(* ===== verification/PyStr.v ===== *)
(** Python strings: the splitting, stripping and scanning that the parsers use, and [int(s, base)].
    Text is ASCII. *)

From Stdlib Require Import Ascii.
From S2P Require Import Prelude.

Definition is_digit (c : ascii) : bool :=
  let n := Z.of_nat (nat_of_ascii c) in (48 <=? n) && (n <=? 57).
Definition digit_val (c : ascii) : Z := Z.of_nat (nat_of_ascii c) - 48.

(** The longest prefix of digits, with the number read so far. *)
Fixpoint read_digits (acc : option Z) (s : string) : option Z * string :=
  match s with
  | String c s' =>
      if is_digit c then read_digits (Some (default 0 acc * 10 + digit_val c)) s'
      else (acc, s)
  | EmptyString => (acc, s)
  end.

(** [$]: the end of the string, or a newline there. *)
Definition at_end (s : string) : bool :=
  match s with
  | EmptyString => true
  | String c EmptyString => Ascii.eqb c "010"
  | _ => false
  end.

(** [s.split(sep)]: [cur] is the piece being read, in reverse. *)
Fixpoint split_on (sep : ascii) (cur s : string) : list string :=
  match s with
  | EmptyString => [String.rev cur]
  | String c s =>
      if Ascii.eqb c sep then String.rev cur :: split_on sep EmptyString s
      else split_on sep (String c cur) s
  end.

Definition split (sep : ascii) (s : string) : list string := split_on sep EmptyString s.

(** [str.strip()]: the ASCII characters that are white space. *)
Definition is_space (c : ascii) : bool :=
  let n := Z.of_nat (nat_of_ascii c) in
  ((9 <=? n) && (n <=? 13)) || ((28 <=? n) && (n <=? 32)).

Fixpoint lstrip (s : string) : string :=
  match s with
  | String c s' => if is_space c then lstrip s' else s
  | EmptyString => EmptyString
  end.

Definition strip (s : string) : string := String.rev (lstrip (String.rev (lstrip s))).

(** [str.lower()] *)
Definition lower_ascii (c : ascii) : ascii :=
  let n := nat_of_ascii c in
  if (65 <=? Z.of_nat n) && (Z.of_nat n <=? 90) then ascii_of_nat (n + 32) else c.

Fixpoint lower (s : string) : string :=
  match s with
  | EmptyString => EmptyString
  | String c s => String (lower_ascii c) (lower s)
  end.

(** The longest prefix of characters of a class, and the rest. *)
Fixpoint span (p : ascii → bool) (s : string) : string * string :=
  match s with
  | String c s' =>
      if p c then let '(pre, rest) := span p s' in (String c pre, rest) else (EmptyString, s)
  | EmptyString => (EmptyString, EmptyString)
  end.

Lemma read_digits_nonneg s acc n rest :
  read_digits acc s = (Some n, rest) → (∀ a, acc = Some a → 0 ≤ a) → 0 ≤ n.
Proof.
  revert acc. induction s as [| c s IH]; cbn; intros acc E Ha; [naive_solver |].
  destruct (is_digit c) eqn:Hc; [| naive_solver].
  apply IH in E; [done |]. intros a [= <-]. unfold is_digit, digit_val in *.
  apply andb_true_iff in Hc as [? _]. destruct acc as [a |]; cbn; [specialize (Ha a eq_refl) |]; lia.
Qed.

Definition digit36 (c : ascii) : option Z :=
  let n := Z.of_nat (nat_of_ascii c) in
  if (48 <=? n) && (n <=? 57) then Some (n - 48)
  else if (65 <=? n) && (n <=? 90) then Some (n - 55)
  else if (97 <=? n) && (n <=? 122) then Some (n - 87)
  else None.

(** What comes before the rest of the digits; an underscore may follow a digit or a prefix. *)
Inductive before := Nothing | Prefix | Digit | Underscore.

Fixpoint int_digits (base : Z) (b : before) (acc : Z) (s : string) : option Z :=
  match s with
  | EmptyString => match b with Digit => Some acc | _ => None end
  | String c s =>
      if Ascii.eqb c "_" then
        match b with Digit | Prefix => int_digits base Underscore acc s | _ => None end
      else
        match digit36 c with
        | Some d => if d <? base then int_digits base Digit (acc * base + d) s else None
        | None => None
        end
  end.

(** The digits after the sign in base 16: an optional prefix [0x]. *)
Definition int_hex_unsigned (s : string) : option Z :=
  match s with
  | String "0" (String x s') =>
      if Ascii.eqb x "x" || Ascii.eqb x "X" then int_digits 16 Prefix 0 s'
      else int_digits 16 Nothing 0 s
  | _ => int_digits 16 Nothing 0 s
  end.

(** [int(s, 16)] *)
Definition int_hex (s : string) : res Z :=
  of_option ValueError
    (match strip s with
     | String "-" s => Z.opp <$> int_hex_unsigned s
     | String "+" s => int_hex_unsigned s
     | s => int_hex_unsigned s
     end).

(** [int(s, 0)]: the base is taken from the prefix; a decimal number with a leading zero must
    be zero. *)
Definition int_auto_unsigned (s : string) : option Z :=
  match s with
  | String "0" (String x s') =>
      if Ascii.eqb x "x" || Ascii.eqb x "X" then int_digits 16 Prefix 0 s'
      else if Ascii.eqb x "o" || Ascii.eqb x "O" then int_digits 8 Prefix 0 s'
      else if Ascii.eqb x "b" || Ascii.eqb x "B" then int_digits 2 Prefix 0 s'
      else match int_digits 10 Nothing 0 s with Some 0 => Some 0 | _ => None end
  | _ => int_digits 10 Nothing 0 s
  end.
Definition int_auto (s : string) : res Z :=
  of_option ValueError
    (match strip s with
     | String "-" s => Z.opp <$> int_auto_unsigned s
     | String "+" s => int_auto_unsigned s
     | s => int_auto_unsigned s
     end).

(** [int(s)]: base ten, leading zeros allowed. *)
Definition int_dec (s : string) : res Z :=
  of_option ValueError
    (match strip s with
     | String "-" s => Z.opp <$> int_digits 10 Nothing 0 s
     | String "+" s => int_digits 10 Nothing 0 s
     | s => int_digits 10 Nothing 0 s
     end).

__________

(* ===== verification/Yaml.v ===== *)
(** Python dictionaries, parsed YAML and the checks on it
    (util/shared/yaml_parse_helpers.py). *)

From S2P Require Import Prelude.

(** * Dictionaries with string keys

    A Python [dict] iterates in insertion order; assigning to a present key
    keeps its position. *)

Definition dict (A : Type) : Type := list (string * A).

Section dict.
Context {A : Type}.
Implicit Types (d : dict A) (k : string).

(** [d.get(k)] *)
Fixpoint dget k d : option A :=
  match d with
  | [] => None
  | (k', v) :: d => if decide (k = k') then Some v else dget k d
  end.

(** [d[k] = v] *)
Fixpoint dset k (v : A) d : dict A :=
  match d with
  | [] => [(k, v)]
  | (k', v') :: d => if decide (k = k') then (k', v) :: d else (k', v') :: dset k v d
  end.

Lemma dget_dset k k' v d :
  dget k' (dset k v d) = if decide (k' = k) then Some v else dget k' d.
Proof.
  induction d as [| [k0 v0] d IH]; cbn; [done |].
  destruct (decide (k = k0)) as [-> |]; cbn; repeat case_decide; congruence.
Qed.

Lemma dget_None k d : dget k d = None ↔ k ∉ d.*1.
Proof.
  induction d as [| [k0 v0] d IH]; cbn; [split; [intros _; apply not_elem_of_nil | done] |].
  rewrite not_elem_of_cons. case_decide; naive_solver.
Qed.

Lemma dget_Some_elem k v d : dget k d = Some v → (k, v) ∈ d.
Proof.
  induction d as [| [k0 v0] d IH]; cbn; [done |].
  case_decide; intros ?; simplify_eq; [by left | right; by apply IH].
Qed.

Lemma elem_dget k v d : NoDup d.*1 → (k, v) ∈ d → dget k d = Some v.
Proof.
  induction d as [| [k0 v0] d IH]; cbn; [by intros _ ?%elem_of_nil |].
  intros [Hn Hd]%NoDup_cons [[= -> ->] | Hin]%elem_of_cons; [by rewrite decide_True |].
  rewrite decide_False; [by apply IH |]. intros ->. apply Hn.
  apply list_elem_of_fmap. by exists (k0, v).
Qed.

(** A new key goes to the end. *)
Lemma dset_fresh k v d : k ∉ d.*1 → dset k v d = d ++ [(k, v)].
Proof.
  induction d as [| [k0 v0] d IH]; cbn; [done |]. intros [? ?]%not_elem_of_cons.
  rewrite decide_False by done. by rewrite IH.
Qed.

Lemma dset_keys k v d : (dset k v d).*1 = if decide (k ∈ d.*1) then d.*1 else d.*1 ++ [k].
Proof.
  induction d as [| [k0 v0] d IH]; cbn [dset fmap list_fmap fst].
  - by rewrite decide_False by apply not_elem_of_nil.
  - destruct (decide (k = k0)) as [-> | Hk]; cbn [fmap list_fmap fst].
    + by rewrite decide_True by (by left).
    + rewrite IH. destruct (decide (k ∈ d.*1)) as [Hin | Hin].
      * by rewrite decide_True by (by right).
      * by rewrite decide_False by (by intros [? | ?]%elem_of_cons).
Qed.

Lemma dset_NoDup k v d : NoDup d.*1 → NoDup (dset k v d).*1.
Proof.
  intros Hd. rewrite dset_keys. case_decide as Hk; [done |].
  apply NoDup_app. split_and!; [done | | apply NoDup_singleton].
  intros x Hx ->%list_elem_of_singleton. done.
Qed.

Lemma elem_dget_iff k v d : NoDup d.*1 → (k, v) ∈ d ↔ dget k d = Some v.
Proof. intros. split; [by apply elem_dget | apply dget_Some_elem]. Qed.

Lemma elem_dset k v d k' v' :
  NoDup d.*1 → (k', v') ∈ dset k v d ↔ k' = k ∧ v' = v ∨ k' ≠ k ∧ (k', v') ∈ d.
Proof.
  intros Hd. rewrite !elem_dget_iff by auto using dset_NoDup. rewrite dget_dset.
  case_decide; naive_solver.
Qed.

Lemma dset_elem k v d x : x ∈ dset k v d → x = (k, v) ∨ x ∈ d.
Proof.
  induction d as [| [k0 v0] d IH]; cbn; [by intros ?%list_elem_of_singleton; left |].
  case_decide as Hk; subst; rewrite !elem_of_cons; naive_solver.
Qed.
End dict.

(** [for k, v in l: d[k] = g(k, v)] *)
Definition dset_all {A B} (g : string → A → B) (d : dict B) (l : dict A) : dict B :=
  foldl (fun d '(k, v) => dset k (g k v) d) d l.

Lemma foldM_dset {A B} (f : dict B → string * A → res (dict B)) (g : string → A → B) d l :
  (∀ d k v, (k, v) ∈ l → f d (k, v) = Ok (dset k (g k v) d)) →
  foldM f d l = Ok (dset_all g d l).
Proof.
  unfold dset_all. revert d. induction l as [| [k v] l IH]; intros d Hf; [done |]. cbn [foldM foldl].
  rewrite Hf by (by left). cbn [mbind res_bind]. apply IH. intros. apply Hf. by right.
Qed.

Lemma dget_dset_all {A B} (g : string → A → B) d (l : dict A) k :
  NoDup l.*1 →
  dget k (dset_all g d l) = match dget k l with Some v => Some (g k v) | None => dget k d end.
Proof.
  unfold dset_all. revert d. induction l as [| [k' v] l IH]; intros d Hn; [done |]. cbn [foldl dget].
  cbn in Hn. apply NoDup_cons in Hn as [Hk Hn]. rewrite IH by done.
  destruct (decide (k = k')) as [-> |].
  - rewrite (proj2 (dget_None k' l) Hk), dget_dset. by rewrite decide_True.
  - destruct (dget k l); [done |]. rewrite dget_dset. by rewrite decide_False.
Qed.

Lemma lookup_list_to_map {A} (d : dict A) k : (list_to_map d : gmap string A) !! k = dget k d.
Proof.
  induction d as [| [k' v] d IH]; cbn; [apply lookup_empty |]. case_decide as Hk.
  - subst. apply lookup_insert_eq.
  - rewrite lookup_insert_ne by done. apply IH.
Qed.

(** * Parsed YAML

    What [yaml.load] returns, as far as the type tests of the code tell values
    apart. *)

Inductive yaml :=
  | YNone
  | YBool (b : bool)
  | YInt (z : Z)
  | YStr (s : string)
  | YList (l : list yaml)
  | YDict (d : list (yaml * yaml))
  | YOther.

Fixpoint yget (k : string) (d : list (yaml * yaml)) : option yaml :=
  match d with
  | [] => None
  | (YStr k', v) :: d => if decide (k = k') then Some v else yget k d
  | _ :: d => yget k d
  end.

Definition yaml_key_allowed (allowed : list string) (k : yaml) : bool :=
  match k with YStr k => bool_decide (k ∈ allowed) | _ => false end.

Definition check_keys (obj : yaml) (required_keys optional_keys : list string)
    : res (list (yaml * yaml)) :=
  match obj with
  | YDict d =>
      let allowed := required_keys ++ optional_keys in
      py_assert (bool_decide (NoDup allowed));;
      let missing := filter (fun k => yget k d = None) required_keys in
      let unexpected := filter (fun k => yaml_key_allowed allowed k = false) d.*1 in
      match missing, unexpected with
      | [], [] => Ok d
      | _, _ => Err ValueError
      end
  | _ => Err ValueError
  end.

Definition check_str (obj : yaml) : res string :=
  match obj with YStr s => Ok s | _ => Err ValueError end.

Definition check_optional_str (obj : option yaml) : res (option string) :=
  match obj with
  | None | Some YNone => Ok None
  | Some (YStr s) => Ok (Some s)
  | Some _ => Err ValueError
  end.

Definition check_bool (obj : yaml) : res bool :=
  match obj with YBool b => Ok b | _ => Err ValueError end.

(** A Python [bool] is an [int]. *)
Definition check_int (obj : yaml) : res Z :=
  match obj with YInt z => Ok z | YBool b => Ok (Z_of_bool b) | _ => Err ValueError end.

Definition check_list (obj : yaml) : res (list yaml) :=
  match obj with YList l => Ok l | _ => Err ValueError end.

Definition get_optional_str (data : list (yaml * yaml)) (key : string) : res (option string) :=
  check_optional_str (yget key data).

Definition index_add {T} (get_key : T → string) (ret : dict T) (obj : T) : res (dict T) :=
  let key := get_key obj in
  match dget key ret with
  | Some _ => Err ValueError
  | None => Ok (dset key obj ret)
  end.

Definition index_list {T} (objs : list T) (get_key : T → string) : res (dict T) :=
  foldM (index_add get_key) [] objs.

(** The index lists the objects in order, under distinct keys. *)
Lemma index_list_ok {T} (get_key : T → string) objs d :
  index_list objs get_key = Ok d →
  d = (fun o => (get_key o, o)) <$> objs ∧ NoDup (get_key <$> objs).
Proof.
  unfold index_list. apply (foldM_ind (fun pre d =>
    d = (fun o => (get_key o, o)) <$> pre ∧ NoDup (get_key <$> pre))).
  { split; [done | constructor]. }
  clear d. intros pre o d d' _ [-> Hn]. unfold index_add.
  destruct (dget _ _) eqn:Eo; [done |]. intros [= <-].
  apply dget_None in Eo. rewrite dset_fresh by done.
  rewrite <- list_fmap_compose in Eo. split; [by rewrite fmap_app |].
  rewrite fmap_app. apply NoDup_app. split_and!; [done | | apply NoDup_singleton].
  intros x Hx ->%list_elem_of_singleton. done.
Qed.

__________

**TASK TO CARRY OUT:**
Please return only the lines above, starting at the line that has "Definition check_keys (obj" and ending at the line that has "index_list objs get_key = Ok d →", keeping both and leaving each one unchanged.

**EXERCISE OUTPUT:**
Definition check_keys (obj : yaml) (required_keys optional_keys : list string)
    : res (list (yaml * yaml)) :=
  match obj with
  | YDict d =>
      let allowed := required_keys ++ optional_keys in
      py_assert (bool_decide (NoDup allowed));;
      let missing := filter (fun k => yget k d = None) required_keys in
      let unexpected := filter (fun k => yaml_key_allowed allowed k = false) d.*1 in
      match missing, unexpected with
      | [], [] => Ok d
      | _, _ => Err ValueError
      end
  | _ => Err ValueError
  end.

Definition check_str (obj : yaml) : res string :=
  match obj with YStr s => Ok s | _ => Err ValueError end.

Definition check_optional_str (obj : option yaml) : res (option string) :=
  match obj with
  | None | Some YNone => Ok None
  | Some (YStr s) => Ok (Some s)
  | Some _ => Err ValueError
  end.

Definition check_bool (obj : yaml) : res bool :=
  match obj with YBool b => Ok b | _ => Err ValueError end.

(** A Python [bool] is an [int]. *)
Definition check_int (obj : yaml) : res Z :=
  match obj with YInt z => Ok z | YBool b => Ok (Z_of_bool b) | _ => Err ValueError end.

Definition check_list (obj : yaml) : res (list yaml) :=
  match obj with YList l => Ok l | _ => Err ValueError end.

Definition get_optional_str (data : list (yaml * yaml)) (key : string) : res (option string) :=
  check_optional_str (yget key data).

Definition index_add {T} (get_key : T → string) (ret : dict T) (obj : T) : res (dict T) :=
  let key := get_key obj in
  match dget key ret with
  | Some _ => Err ValueError
  | None => Ok (dset key obj ret)
  end.

Definition index_list {T} (objs : list T) (get_key : T → string) : res (dict T) :=
  foldM (index_add get_key) [] objs.

(** The index lists the objects in order, under distinct keys. *)
Lemma index_list_ok {T} (get_key : T → string) objs d :
  index_list objs get_key = Ok d →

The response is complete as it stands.